A stretch of the entries below is to be set down exactly, running from the line with "cbn zeta in Ha. rewrite" through the line with "Ha. split; [split; [done | lia] | done].", both included, and no other line.
-------- Supplied records --------
(** The counter of reservations stays within the budget. *)
Lemma half_open_counter_bounded o o0 evs target :
  0 < ci_HalfOpenMaxProbe (ro_Circuit o) -> Forall (event_with o) evs ->
  tg_HalfOpenInFlight (stateOf (run_events (NewRunner o0) evs) target) <= ci_HalfOpenMaxProbe (ro_Circuit o).
Proof.
  intros Hm Hevs. set (mx := ci_HalfOpenMaxProbe (ro_Circuit o)) in *.
  cut (forall r, (forall t, circuit_ok (stateOf r t) /\ tg_HalfOpenInFlight (stateOf r t) <= mx) ->
    tg_HalfOpenInFlight (stateOf (run_events r evs) target) <= mx).
  { intros Hc. apply Hc. intros t. split; [apply circuit_zero|]. change (0 <= mx). lia. }
  induction Hevs as [|e evs He _ IH]; intros r Hr; cbn; [apply Hr|]. apply IH. intros t.
  split; [apply apply_event_ok; intros; apply Hr|].
  destruct e as [o'|t' now o'|t' now x o' reserved|t' x v]; cbn [apply_event event_with] in *; try apply Hr; subst.
  - pose proof (before_state t' now o r) as Hb. cbn zeta in Hb.
    assert (He : tg_HalfOpenInFlight (enteredState now o (stateOf r t')) <= mx).
    { unfold enteredState. destruct (ci_Enabled _); [|apply Hr].
      destruct (circuitBefore_inflight now (stateOf r t')) as [->| ->]; [apply Hr | lia]. }
    destruct (beforeProbeGovernance t' now o r).2 as [[]|]; [destruct Hb as (-> & _ & Hlt)|rewrite Hb..];
      rewrite stateOf_put; case_decide; try apply Hr; try done. cbn. specialize (Hlt Hm). unfold mx. lia.
  - cbn. rewrite stateOf_put. case_decide; [|apply Hr]. destruct (Hr t') as [Hok Hle].
    etransitivity; [apply governed_inflight; apply Hok | done].
Qed.

(** ** Failures in a row *)

(** The status a probe counts with. *)
Definition countedStatus (now : Time) (x : HealthResult) : string := normalizeStatus (hr_Status (normalizeResult x now)).

Definition failed (p : Time * HealthResult) : bool := countedStatus p.1 p.2 =s? StatusUnavailable.

Lemma countedStatus_known now x : countedStatus now x ∈ [StatusHealthy; StatusDegraded; StatusUnavailable].
Proof.
  unfold countedStatus, normalizeResult. cbn zeta.
  assert (Hk : forall s, s ∈ [StatusHealthy; StatusDegraded; StatusUnavailable] -> normalizeStatus s = s).
  { intros s. rewrite !elem_of_cons. intros [->|[->|[->|?%not_elem_of_nil]]]; done. }
  destruct (str_eqb_spec (normalizeStatus (hr_Status x)) StatusHealthy) as [->|H1]; cbn; [by left|].
  destruct (str_eqb_spec (normalizeStatus (hr_Status x)) StatusDegraded) as [->|H2]; cbn; [by right; left|].
  destruct (str_eqb_spec (normalizeStatus (hr_Status x)) StatusUnavailable) as [H3|H3]; cbn; by right; right; left.
Qed.

(** The failures at the end of a list of answers. *)
Definition row (l : list (Time * HealthResult)) : Z :=
  foldl (fun n p => if failed p then n + 1 else 0) 0 l.

Lemma row_snoc l p : row (l ++ [p]) = if failed p then row l + 1 else 0.
Proof. unfold row. by rewrite foldl_app. Qed.

Definition answered (o : RunnerOptions) (target : string) (r : HealthRunner) (l : list (Time * HealthResult)) : HealthRunner :=
  foldl (fun r p => (afterProbeGovernance target p.1 p.2 o false r).1) r l.

Definition notTripped (c : CircuitState) : Prop := c = CircuitStateUnset \/ c = CircuitStateClosed.

Lemma after_state target now x o reserved r t :
  stateOf (afterProbeGovernance target now x o reserved r).1 t
  = if decide (target = t) then governed target (countedStatus now x) now o reserved (stateOf r target) else stateOf r t.
Proof. unfold afterProbeGovernance, countedStatus. cbn zeta. cbn [fst]. apply stateOf_put. Qed.

Lemma closedAfter_counted now x t o st :
  closedAfter (countedStatus now x) t o st
  = if failed (now, x)
    then (let st := st <| tg_ConsecutiveFails ::= Z.succ |> in
          if ci_FailureThreshold o <=? tg_ConsecutiveFails st then openCircuit t o st else st)
    else st <| tg_ConsecutiveFails := 0 |>.
Proof.
  unfold closedAfter, failed. cbn [fst snd]. destruct (countedStatus now x =s? StatusUnavailable) eqn:E; [done|].
  pose proof (countedStatus_known now x) as Hk. rewrite !elem_of_cons in Hk. apply str_eqb_neq in E.
  destruct Hk as [->|[->|[?|?%not_elem_of_nil]]]; done.
Qed.

(** An answer to a closed circuit. *)
Lemma answer_closed o target now x r :
  ci_Enabled (ro_Circuit o) = true -> notTripped (tg_CircuitState (stateOf r target)) ->
  let st := stateOf r target in
  let st' := stateOf ((afterProbeGovernance target now x o false r).1) target in
  if failed (now, x) then
    tg_ConsecutiveFails st' = tg_ConsecutiveFails st + 1
    /\ if ci_FailureThreshold (ro_Circuit o) <=? tg_ConsecutiveFails st + 1
       then tg_CircuitState st' = CircuitStateOpen /\ tg_OpenUntil st' = now + ci_OpenDuration (ro_Circuit o)
       else tg_CircuitState st' = CircuitStateClosed
  else tg_ConsecutiveFails st' = 0 /\ tg_CircuitState st' = CircuitStateClosed.
Proof.
  intros Hc Hn. cbn zeta. rewrite after_state, decide_True by done. unfold governed. rewrite Hc. cbn [andb]. set (st := stateOf r target) in *.
  set (st1 := if bool_decide _ then _ else st).
  assert (H1 : tg_CircuitState st1 = CircuitStateClosed /\ tg_ConsecutiveFails st1 = tg_ConsecutiveFails st).
  { unfold st1. destruct Hn as [E|E]; rewrite E; [|done]. done. }
  destruct H1 as [E1 E2].
  set (st2 := circuitAfter (countedStatus now x) now (ro_Circuit o) st1).
  assert (Hst : forall st', (tg_CircuitState st' = tg_CircuitState st2 /\ tg_OpenUntil st' = tg_OpenUntil st2
      /\ tg_ConsecutiveFails st' = tg_ConsecutiveFails st2) ->
    if failed (now, x) then
      tg_ConsecutiveFails st' = tg_ConsecutiveFails st + 1
      /\ if ci_FailureThreshold (ro_Circuit o) <=? tg_ConsecutiveFails st + 1
         then tg_CircuitState st' = CircuitStateOpen /\ tg_OpenUntil st' = now + ci_OpenDuration (ro_Circuit o)
         else tg_CircuitState st' = CircuitStateClosed
    else tg_ConsecutiveFails st' = 0 /\ tg_CircuitState st' = CircuitStateClosed).
  { intros st' (-> & -> & ->). unfold st2, circuitAfter. rewrite E1, closedAfter_counted.
    destruct (failed (now, x)); [|done]. cbn zeta. rewrite <-E2. unfold Z.succ.
    change (tg_ConsecutiveFails (st1 <| tg_ConsecutiveFails ::= fun x => x + 1 |>)) with (tg_ConsecutiveFails st1 + 1).
    by destruct (_ <=? _). }
  clearbody st2. apply Hst. destruct (bk_Enabled _); [|split_and!; reflexivity].
  destruct (backoff_keeps target (countedStatus now x) now (ro_Backoff o) st2) as (B1 & B2 & _ & B4 & _).
  split_and!; [exact B1 | exact B2 | exact B4].
Qed.

Lemma answered_closed o target r l :
  ci_Enabled (ro_Circuit o) = true -> tg_ConsecutiveFails (stateOf r target) = 0 ->
  (forall l1 l2, l = l1 ++ l2 -> notTripped (tg_CircuitState (stateOf (answered o target r l1) target))) ->
  tg_ConsecutiveFails (stateOf (answered o target r l) target) = row l.
Proof.
  intros Hc H0. induction l as [|[now x] l IH] using rev_ind; intros Hp; [done|].
  assert (IHl : tg_ConsecutiveFails (stateOf (answered o target r l) target) = row l).
  { apply IH. intros l1 l2 ->. apply (Hp l1 (l2 ++ [(now, x)])). by rewrite app_assoc. }
  unfold answered. rewrite foldl_app. cbn [foldl fst snd]. fold (answered o target r l). rewrite row_snoc.
  pose proof (answer_closed o target now x (answered o target r l) Hc (Hp l _ eq_refl)) as Ha. cbn zeta in Ha.
  destruct (failed (now, x)); destruct Ha as [-> _]; [by rewrite IHl | done].
Qed.

(** The circuit opens exactly at the configured number of failures in a row: as long as
    it has not opened, the next answer opens it if and only if it completes that
    many failures in a row, and then for the configured time. *)
Theorem circuit_opens_at_threshold o target r l now x :
  ci_Enabled (ro_Circuit o) = true -> 0 < ci_FailureThreshold (ro_Circuit o) ->
  tg_ConsecutiveFails (stateOf r target) = 0 ->
  (forall l1 l2, l = l1 ++ l2 -> notTripped (tg_CircuitState (stateOf (answered o target r l1) target))) ->
  let st := stateOf (answered o target r (l ++ [(now, x)])) target in
  (tg_CircuitState st = CircuitStateOpen <-> ci_FailureThreshold (ro_Circuit o) <= row (l ++ [(now, x)]))
  /\ (tg_CircuitState st = CircuitStateOpen -> tg_OpenUntil st = now + ci_OpenDuration (ro_Circuit o)).
Proof.
  intros Hc Ht H0 Hp. cbn zeta. pose proof (answered_closed o target r l Hc H0 Hp) as Hrow.
  unfold answered. rewrite foldl_app. cbn [foldl fst snd]. fold (answered o target r l). rewrite row_snoc.
  pose proof (answer_closed o target now x (answered o target r l) Hc (Hp l [] ltac:(by rewrite app_nil_r))) as Ha.
  cbn zeta in Ha. rewrite Hrow in Ha. destruct (failed (now, x)).
  - destruct Ha as [_ Ha]. destruct (Z.leb_spec (ci_FailureThreshold (ro_Circuit o)) (row l + 1)).
    + destruct Ha as [-> ->]. done.
    + rewrite Ha. split; [split; [done | lia] | done].
  - destruct Ha as [_ ->]. split; [split; [done | lia] | done].
Qed.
--------
§ Result of the exercise:
  cbn zeta in Ha. rewrite Hrow in Ha. destruct (failed (now, x)).
  - destruct Ha as [_ Ha]. destruct (Z.leb_spec (ci_FailureThreshold (ro_Circuit o)) (row l + 1)).
    + destruct Ha as [-> ->]. done.
    + rewrite Ha. split; [split; [done | lia] | done].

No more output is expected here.